Excerpts from a dataset |
——

Lemma included_events p ts infos p' :
  included p ts infos p' -> sys_block_number (system p) <> 0 ->
  sys_events (system p') = sys_events (system p) ++ concat (map tx_emits infos)
  /\ pending (ledger p') = pending (ledger p) ++ map tx_of ts.
Proof.
  induction 1 as [p|p t ts info infos q p1 p2 _ -> Hl Hs _ IH]; intros Hb; simpl; [by rewrite !app_nil_r|].
  destruct (deposit_events_spec (tx_emits info) (system q)) as (Hn & _ & _ & _ & He).
  destruct IH as [-> ->]; cbn [recorded system ledger pending].
  { by rewrite Hn, Hs. }
  rewrite He, Hs, Hl by (by rewrite Hs). rewrite <- !app_assoc. by destruct (call_of t).
Qed.

(** C17: re-executing the transactions of a block on the storage the block started
    from reports exactly the executions that their inclusion recorded.  The
    re-execution succeeds on every transaction, leaves the storage as it was, and
    the infos it returns are those whose events, messages and revert reasons the
    dispatches wrote, transaction by transaction; in particular the events
    deposited in the block are those of the infos, in order. *)
Theorem re_execution_replays_block ts p p' :
  nonces_canonical p -> dispatched p ts p' ->
  exists infos,
    re_execute_transactions false ts p = Ret (Ok (Ok infos), p)
    /\ included p ts infos p'
    /\ (sys_block_number (system p) <> 0 ->
        sys_events (system p') = sys_events (system p) ++ concat (map tx_emits infos)).
Proof.
  intros Hn Hd. destruct (replay_all ts p p' p Hn eq_refl Hd) as (infos & q & Hr & _ & Hi).
  exists infos. split_and!; [|done|intros Hb; by apply (included_events _ _ _ _ Hi)].
  unfold re_execute_transactions, with_rollback, re_execute_transactions_inner, ebind, eget, eret. by rewrite Hr.
Qed.

End replay.

(** ** Fee estimation *)
Section estimation.
  Context `{SF : StarknetFf} {SFL : StarknetFfLaws} `{SA : StarknetApi} {SAL : StarknetApiLaws}.
  Context `{PT : PrimitiveTypes} `{SC : StarknetCrypto} `{FX : FixedPoint} `{LC : LogCodec}.
  Context `{BL : Blockifier} {BLL : BlockifierLaws} {CFG : Config}.
Definition CURRENT_SYNCING_TIPS : list byte := bytes_of "CURRENT_SYNCING_TIPS".
Definition LAST_PROVED_BLOCK : list byte := bytes_of "LAST_PROVED_BLOCK".
Definition LAST_SYNCED_L1_EVENT_BLOCK : list byte := bytes_of "LAST_SYNCED_L1_EVENT_BLOCK".

Definition apply_change (db : Database) (c : Change) : Database := <[fst c := snd c]> db.

Definition commit `{Commit} (transaction : list Change) : effr Database DbError unit :=
  fun db => if commit_fails transaction db then Ret (Err CommitError, db)
            else Ret (Ok tt, fold_left apply_change transaction db).

Definition get (column : Z) (key : list byte) : eff Database (option (list byte)) :=
  eget (fun db => db !! (column, key)).

(** [T::decode(&mut &raw[..])?]. *)
Definition decode_raw {T} `{Scale T} (raw : list byte) : result DbError T := ok_or (dec raw) DeserializeError.

(** Reads an optional value. *)
Definition read_opt {T} `{Scale T} (column : Z) (key : list byte) : effr Database DbError (option T) :=
  raw <-- get column key;;
  eret (match raw with Some raw => result_map Some (decode_raw raw) | None => Ok None end).

(** ** The mapping store *)
Section mapping.
  Context `{CM : Commit} {BHash : Type} {SH : Scale BHash} {SHs : Scale (list BHash)} {SB : Scale bool}.
  Context {SF : Scale StarkFelt} {SFs : Scale (list StarkFelt)}.

Record MappingCommitment := mk_commitment {
  mc_block_hash : BHash;
  mc_starknet_block_hash : StarkFelt;
  mc_starknet_transaction_hashes : list StarkFelt;
}.

Definition is_synced (block_hash : BHash) : effr Database DbError bool :=
  raw <-- get SYNCED_MAPPING (enc block_hash);;
  eret (match raw with Some raw => decode_raw raw | None => Ok false end).

Definition mapping_block_hash (starknet_block_hash : StarkFelt) : effr Database DbError (option (list BHash)) :=
  read_opt BLOCK_MAPPING (enc starknet_block_hash).

Definition write_none (block_hash : BHash) : effr Database DbError unit :=
  commit [(SYNCED_MAPPING, enc block_hash, enc true)].

(** The writes of [write_hashes]; an error of the lookup is treated as absence. *)
Definition hashes_transaction (cache_more_things : bool) (commitment : MappingCommitment)
    (known : result DbError (option (list BHash))) : list Change :=
  let substrate_hashes :=
    match known with
    | Ok (Some data) => data ++ [mc_block_hash commitment]
    | _ => [mc_block_hash commitment]
    end in
  [(BLOCK_MAPPING, enc (mc_starknet_block_hash commitment), enc substrate_hashes);
   (SYNCED_MAPPING, enc (mc_block_hash commitment), enc true)]
  ++ map (fun h => (TRANSACTION_MAPPING, enc h, enc (mc_block_hash commitment)))
       (mc_starknet_transaction_hashes commitment)
  ++ (if cache_more_things
      then [(STARKNET_TRANSACTION_HASHES_CACHE, enc (mc_starknet_block_hash commitment),
             enc (mc_starknet_transaction_hashes commitment))]
      else []).

Definition write_hashes (cache_more_things : bool) (commitment : MappingCommitment) : effr Database DbError unit :=
  known <-- mapping_block_hash (mc_starknet_block_hash commitment);;
  commit (hashes_transaction cache_more_things commitment known).

Definition block_hash_from_transaction_hash (transaction_hash : StarkFelt) : effr Database DbError (option BHash) :=
  read_opt TRANSACTION_MAPPING (enc transaction_hash).

Definition cached_transaction_hashes_from_block_hash (cache_more_things : bool) (starknet_block_hash : StarkFelt)
  : effr Database DbError (option (list StarkFelt)) :=
  if cache_more_things then read_opt STARKNET_TRANSACTION_HASHES_CACHE (enc starknet_block_hash)
  else eret (Ok None).

(** ** The meta store *)
Definition current_syncing_tips : effr Database DbError (list BHash) :=
  tips <-? read_opt META CURRENT_SYNCING_TIPS;;
  eret (Ok (default [] tips)).

Definition write_current_syncing_tips (tips : list BHash) : effr Database DbError unit :=
  commit [(META, CURRENT_SYNCING_TIPS, enc tips)].

End mapping.
Arguments MappingCommitment BHash : clear implicits.

(** ** The data availability store *)
Section da.
  Context `{CM : Commit} {ThinStateDiff : Type} {SD : Scale ThinStateDiff} {SF : Scale StarkFelt}.

(** [uuid::Uuid] and its [from_slice]: sixteen bytes. *)
Abbreviation Uuid := (array 16).

(** [block_hash.0.bytes()]. *)
Definition da_key (block_hash : BlockHash) : list byte := arr (stark_bytes (new0 block_hash)).
Lemma agrees_hashes m h hd b f :
  agrees m -> header_of h = Some hd -> h ∉ v_synced m -> sync_from <= sub_number hd -> carries hd b f ->
  agrees (view_hashes (mk_commitment h (to_stark f) (mapped_txs h hd b)) m).
Proof.
  intros [S1 S2 S3 S4 S5 S6] Hh Hn Hs Hc. constructor.
  - intros h'. cbn. intros [->%elem_of_singleton|Hin]%elem_of_union; [by eexists|by apply S1].
  - intros s l h'. cbn [v_blocks v_synced view_hashes mc_starknet_block_hash mc_block_hash].
    destruct (decide (s = to_stark f)) as [->|Hne].
    + rewrite lookup_insert_eq. intros [= <-] [Hin| ->%list_elem_of_singleton]%elem_of_app;
        [|split; [by apply elem_of_union_l, elem_of_singleton|by exists hd, b, f]].
      destruct (v_blocks m !! to_stark f) as [l0|] eqn:E; [|by apply elem_of_nil in Hin].
      destruct (S2 _ _ _ E Hin). split; [by apply elem_of_union_r|done].
    + rewrite lookup_insert_ne by done. intros Hl Hin. destruct (S2 s l h' Hl Hin). split; [by apply elem_of_union_r|done].
  - intros t h'. rewrite view_txs_lookup. cbn [mc_starknet_transaction_hashes mc_block_hash v_synced view_hashes].
    cbn [v_blocks view_hashes mc_starknet_block_hash mc_block_hash]. case_bool_decide as Hin.
    + intros [= <-]. split; [by apply elem_of_union_l, elem_of_singleton|]. exists hd, b, f. split_and!; [done..|].
      rewrite lookup_insert_eq. apply elem_of_app. right. by apply list_elem_of_singleton.
    + intros Ht. destruct (S3 t h' Ht) as (Hs' & hd' & b' & f' & Hh' & Hc' & Ht' & Hl').
      split; [by apply elem_of_union_r|]. exists hd', b', f'. split_and!; [done..|].
      destruct (decide (to_stark f = to_stark f')) as [->|Hne]; [|by rewrite lookup_insert_ne].
      rewrite lookup_insert_eq. apply elem_of_app. by left.
  - intros s l. cbn [v_blocks view_hashes mc_starknet_block_hash mc_block_hash].
    destruct (decide (s = to_stark f)) as [->|Hne]; [|rewrite lookup_insert_ne by done; apply S4].
    rewrite lookup_insert_eq. intros [= <-]. apply list.NoDup_app.
    destruct (v_blocks m !! to_stark f) as [l0|] eqn:E; simpl.
    + split_and!; [by eapply S4| |by apply list.NoDup_singleton].
      intros x Hx ->%list_elem_of_singleton. by destruct (S2 _ _ _ E Hx).
    + split_and!; [by constructor| |by apply list.NoDup_singleton]. intros x Hx. by apply elem_of_nil in Hx.
  - intros h' hd' b' f' Hin Hh' Hc' t Ht. rewrite view_txs_lookup. cbn [mc_starknet_transaction_hashes mc_block_hash].
    case_bool_decide as Hb; [by eexists|]. apply (S5 h' hd' b' f'); [|done..].
    cbn [v_blocks view_hashes mc_starknet_block_hash mc_block_hash] in Hin.
    destruct (decide (to_stark f' = to_stark f)) as [He|Hne]; [|by rewrite lookup_insert_ne in Hin].
    rewrite He, lookup_insert_eq in Hin. cbn [default from_option id] in Hin.
    apply elem_of_app in Hin as [Hin| ->%list_elem_of_singleton]; [by rewrite He|].
    destruct Hb. destruct Hc as [Hc1 _], Hc' as [Hc1' _]. assert (hd' = hd) as -> by congruence. by assert (b' = b) as -> by congruence.
  - intros h' hd' b' f' Hans Hin Hh' Hc'. cbn [v_synced view_hashes mc_block_hash] in Hin.
    cbn [v_blocks view_hashes mc_starknet_block_hash mc_block_hash]. apply elem_of_union in Hin. destruct Hin as [->%elem_of_singleton|Hin].
    + destruct Hc as [Hc1 Hc2], Hc' as [Hc1' Hc2']. assert (hd' = hd) as -> by congruence.
      assert (b' = b) as -> by congruence. assert (f' = f) as -> by congruence. rewrite lookup_insert_eq.
      apply elem_of_app. right. by apply list_elem_of_singleton.
    + pose proof (S6 h' hd' b' f' Hans Hin Hh' Hc') as H1.
      destruct (decide (to_stark f' = to_stark f)) as [He|Hne]; [|by rewrite lookup_insert_ne].
      rewrite He in H1 |- *. rewrite lookup_insert_eq. apply elem_of_app. by left.
Qed.

Lemma agrees_step m h m' : agrees m -> synced_step m h m' -> agrees m'.
Proof. intros Ha [hd|hd b f]; [by eapply agrees_none|by apply agrees_hashes]. Qed.

(** ** From the code to the steps *)
Abbreviation rep := (represents (BHash := BHash) cache_more_things).

(** A tip that needs no work. *)
Definition settled (m : DbView BHash) (h : BHash) : Prop :=
  h ∈ v_synced m \/ exists hd, header_of h = Some hd /\ sub_number hd < sync_from.

Section client.
  Context {SU : Substrate BHash} (HT : truthful SU).

Lemma db_op_implements op (f : DbView BHash -> DbView BHash) db m r db' :
  implements cache_more_things op f -> rep db m -> db_op op db = Ret (r, db') ->
  (r = Err (SyncDbError CommitError) /\ db' = db) \/ (r = Ok tt /\ rep db' (f m)).
Proof.
  intros Hi Hr. unfold db_op, emap_err, ebind, eret. destruct (Hi db m Hr) as [->|(db1 & -> & Hr')].
  - intros [= <- <-]. by left.
  - intros [= <- <-]. by right.
Qed.

Lemma fetch_header_inv tip db m r db' :
  rep db m -> fetch_header tip sync_from db = Ret (r, db') ->
  db' = db /\ match r with
              | Ok None => settled m tip
              | Ok (Some hd) => (tip ∉ v_synced m) /\ header_of tip = Some hd /\ sub_hash hd = tip
                                /\ (answered tip -> client_header tip = Ok (Some hd)) /\ sync_from <= sub_number hd
              | Err _ => True
              end.
Proof.
  intros Hr. unfold fetch_header, db_op, emap_err, etry, ebind, eret. rewrite (rep_synced _ _ _ Hr). simpl.
  case_bool_decide as Hs; [intros [= <- <-]; by split; [|left]|].
  destruct (backend_header tip) as [[hd|]|] eqn:E; [|by intros [= <- <-]..].
  destruct (backend_truthful _ HT _ _ E) as [H1 H2]. pose proof (fun Ha => client_answers _ HT _ _ Ha E) as H3. destruct (_ <=? _) eqn:El; zbool; intros [= <- <-].
  - by split_and!.
  - split; [done|]. right. by exists hd.
Qed.

Lemma pop_tips_inv popped db m r db' :
  rep db m -> pop_tips sync_from popped db = Ret (r, db') ->
  db' = db /\ match r with
              | Ok (None, rest) => rest = [] /\ Forall (settled m) popped
              | Ok (Some hd, rest) => exists skipped h, popped = skipped ++ h :: rest /\ Forall (settled m) skipped
                  /\ (h ∉ v_synced m) /\ header_of h = Some hd /\ sub_hash hd = h
                  /\ (answered h -> client_header h = Ok (Some hd)) /\ sync_from <= sub_number hd
              | Err _ => True
              end.
Proof.
  intros Hr. revert r. induction popped as [|tip popped IH]; intros r; cbn [pop_tips].
  - unfold eret. intros [= <- <-]. by split_and!.
  - unfold etry, ebind, eret. destruct (fetch_header tip sync_from db) as [[o db1]|] eqn:E; [|done].
    apply (fetch_header_inv _ _ _ _ _ Hr) in E as [-> E]. destruct o as [[hd|]|e].
    + intros [= <- <-]. split; [done|]. exists [], tip. by split.
    + intros Hp. apply IH in Hp as [-> Hp]. split; [done|]. destruct r as [[[hd|] rest]|e]; [| |done].
      * destruct Hp as (sk & h & -> & Hsk & Hp). exists (tip :: sk), h. split; [done|]. split; [by constructor|done].
      * destruct Hp as [-> Hp]. split; [done|]. by constructor.
    + by intros [= <- <-].
Qed.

——

WORK TASK | Whenever a line in the records above contains the string "concat", copy that line.

EXERCISE RESULT |
  sys_events (system p') = sys_events (system p) ++ concat (map tx_emits infos)
        sys_events (system p') = sys_events (system p) ++ concat (map tx_emits infos)).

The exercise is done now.